**Description of the task**
Say how many lines below have "ahead" in them, giving the number alone.

═════ Data for processing ═════

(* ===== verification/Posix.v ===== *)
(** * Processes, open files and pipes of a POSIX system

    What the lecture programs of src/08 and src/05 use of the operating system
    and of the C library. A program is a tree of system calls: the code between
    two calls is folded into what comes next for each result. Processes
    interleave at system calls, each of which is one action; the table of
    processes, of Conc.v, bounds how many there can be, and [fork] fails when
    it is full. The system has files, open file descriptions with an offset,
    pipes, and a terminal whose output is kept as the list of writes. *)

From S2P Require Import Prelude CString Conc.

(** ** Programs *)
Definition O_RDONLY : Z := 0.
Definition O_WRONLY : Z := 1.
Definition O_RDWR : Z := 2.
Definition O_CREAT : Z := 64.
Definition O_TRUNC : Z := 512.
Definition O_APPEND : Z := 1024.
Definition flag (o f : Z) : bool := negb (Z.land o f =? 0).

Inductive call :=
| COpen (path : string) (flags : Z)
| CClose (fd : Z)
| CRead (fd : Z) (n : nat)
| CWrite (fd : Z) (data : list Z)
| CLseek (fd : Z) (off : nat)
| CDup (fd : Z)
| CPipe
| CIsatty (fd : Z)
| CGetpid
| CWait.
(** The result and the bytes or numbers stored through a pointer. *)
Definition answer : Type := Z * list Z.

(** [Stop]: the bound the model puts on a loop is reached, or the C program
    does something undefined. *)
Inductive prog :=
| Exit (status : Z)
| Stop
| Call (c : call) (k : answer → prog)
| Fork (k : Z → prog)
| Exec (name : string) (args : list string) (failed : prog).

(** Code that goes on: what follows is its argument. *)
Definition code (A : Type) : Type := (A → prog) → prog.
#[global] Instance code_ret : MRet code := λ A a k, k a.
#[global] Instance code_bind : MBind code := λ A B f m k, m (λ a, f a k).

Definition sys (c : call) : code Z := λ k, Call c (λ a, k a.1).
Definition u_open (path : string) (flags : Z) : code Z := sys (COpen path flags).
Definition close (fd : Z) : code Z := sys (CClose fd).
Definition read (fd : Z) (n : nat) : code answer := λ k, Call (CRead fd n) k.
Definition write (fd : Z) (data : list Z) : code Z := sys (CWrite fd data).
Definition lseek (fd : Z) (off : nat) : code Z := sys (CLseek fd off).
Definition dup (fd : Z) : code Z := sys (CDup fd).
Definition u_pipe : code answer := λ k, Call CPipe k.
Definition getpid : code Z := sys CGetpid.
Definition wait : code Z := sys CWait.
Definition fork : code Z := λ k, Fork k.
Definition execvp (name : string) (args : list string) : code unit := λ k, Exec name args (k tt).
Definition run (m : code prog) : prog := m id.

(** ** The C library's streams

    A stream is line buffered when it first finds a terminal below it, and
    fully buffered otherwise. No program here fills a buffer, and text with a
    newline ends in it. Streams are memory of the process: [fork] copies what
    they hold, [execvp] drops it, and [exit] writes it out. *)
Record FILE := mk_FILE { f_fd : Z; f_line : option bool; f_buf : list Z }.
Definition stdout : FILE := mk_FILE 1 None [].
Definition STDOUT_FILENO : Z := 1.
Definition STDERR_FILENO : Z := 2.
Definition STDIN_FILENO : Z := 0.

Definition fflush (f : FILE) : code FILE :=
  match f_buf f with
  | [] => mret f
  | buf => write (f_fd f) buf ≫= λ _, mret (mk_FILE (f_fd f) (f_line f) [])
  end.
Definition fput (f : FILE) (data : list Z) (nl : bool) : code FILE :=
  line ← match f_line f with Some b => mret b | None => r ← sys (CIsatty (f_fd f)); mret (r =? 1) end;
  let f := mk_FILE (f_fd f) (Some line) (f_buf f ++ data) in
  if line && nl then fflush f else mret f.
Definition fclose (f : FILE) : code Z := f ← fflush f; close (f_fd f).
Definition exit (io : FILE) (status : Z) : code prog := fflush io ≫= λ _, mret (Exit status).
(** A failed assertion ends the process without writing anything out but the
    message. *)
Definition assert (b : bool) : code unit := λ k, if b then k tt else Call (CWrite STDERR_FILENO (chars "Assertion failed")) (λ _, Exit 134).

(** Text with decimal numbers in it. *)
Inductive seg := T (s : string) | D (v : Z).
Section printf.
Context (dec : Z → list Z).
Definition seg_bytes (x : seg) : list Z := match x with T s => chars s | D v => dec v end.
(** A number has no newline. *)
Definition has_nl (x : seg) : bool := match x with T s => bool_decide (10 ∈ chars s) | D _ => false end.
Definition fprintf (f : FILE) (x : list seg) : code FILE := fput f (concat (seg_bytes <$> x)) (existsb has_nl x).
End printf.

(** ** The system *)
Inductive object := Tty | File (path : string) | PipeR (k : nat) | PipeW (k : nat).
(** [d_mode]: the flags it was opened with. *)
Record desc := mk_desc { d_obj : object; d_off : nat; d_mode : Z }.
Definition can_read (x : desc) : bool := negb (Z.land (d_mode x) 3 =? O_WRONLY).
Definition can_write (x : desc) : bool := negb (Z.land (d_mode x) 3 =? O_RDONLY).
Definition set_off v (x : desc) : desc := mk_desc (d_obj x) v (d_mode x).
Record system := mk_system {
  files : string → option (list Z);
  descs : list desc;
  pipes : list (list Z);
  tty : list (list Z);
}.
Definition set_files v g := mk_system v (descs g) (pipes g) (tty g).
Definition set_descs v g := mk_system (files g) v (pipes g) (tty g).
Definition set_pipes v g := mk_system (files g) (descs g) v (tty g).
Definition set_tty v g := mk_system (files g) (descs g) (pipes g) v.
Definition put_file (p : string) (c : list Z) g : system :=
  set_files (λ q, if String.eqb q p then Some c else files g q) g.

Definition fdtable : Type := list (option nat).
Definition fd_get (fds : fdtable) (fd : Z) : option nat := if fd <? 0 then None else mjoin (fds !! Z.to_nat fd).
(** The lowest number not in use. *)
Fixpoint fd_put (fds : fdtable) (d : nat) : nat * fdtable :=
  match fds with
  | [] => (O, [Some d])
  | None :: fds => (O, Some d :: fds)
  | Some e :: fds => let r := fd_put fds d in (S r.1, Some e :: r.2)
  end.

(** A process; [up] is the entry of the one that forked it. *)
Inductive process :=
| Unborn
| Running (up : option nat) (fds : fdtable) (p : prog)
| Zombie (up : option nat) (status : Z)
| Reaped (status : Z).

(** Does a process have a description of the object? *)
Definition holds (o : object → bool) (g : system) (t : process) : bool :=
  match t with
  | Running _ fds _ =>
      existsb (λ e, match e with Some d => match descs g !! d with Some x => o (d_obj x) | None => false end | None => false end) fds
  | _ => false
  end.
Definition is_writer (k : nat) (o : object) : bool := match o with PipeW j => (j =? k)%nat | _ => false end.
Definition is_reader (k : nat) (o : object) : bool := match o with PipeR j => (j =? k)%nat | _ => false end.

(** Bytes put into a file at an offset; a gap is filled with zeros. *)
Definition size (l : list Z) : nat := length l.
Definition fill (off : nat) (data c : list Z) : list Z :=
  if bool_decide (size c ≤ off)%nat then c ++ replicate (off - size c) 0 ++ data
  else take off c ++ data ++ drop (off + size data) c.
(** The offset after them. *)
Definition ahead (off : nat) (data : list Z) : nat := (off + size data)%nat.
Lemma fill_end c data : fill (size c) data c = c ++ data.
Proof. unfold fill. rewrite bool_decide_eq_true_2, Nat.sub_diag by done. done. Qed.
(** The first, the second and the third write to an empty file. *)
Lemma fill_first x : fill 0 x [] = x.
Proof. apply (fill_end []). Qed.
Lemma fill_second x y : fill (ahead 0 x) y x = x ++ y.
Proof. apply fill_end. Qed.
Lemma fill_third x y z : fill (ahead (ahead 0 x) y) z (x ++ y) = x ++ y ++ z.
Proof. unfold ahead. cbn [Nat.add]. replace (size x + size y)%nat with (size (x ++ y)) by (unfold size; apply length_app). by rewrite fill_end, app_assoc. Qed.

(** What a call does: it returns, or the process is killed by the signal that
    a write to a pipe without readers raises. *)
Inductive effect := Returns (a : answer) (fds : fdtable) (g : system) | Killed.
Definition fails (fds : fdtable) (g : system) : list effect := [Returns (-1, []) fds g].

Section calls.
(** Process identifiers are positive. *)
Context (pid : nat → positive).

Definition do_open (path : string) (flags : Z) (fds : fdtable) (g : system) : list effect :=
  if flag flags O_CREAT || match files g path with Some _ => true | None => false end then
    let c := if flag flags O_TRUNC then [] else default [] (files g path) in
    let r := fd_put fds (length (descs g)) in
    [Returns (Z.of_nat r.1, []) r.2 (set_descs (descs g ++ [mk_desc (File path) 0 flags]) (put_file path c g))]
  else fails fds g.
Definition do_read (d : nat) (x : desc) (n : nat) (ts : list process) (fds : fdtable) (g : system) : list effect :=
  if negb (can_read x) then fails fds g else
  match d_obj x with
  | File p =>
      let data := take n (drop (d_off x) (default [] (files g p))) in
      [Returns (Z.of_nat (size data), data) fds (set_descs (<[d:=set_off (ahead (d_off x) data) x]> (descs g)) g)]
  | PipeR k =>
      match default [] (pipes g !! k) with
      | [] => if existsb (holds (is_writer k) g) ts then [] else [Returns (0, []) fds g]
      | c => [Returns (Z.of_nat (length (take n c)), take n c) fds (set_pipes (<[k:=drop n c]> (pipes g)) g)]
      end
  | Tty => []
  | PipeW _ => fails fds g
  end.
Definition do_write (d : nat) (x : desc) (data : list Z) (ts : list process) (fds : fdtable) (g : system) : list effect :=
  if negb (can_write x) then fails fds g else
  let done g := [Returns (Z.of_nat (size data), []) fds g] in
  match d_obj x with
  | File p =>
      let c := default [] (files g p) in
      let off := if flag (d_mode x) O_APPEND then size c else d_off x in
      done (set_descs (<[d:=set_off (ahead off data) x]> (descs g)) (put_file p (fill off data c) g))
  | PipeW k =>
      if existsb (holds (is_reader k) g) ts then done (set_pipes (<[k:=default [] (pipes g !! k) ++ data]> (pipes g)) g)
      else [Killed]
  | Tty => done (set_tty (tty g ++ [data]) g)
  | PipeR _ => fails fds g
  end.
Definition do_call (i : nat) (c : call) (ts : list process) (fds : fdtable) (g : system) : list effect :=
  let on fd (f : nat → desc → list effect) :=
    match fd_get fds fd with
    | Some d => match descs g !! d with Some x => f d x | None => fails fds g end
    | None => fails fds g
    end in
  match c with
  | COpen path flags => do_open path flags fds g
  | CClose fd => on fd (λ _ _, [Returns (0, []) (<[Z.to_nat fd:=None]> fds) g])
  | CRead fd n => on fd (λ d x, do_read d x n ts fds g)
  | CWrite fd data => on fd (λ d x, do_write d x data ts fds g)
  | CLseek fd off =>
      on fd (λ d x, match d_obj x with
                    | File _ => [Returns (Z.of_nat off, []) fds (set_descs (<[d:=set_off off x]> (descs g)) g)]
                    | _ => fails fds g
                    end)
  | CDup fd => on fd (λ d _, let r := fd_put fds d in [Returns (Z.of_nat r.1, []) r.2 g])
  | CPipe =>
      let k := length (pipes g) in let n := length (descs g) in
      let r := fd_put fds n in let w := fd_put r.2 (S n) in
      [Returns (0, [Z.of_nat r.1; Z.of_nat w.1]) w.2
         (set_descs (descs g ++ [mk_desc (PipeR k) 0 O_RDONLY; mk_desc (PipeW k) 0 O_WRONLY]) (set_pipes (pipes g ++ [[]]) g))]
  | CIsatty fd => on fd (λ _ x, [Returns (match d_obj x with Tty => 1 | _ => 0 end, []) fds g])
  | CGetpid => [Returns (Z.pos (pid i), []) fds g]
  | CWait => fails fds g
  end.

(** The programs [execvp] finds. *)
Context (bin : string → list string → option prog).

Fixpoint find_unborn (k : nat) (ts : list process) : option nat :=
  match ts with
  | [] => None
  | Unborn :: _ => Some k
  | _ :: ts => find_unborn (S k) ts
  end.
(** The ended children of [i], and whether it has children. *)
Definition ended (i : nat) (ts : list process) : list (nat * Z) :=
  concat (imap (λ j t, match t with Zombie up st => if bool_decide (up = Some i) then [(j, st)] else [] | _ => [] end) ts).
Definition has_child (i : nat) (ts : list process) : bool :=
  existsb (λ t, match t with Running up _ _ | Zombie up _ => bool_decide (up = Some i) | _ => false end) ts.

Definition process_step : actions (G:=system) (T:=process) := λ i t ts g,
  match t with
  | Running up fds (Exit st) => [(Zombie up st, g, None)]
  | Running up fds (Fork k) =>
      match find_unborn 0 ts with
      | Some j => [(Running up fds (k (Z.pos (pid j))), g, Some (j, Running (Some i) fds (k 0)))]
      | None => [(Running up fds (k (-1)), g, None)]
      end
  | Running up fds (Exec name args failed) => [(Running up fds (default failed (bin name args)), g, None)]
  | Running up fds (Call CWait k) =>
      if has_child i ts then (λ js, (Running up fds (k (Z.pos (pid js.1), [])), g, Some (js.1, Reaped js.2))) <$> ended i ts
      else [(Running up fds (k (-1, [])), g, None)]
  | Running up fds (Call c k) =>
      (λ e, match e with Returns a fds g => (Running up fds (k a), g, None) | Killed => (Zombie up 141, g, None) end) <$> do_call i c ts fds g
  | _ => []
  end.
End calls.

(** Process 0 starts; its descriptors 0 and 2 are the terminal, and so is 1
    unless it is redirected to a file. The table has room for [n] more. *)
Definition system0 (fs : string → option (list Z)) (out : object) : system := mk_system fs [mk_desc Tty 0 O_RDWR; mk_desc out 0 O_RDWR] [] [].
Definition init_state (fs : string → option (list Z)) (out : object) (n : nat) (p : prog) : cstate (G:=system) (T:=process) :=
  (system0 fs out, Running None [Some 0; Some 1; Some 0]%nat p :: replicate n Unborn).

═════

**Answer to this problem**
6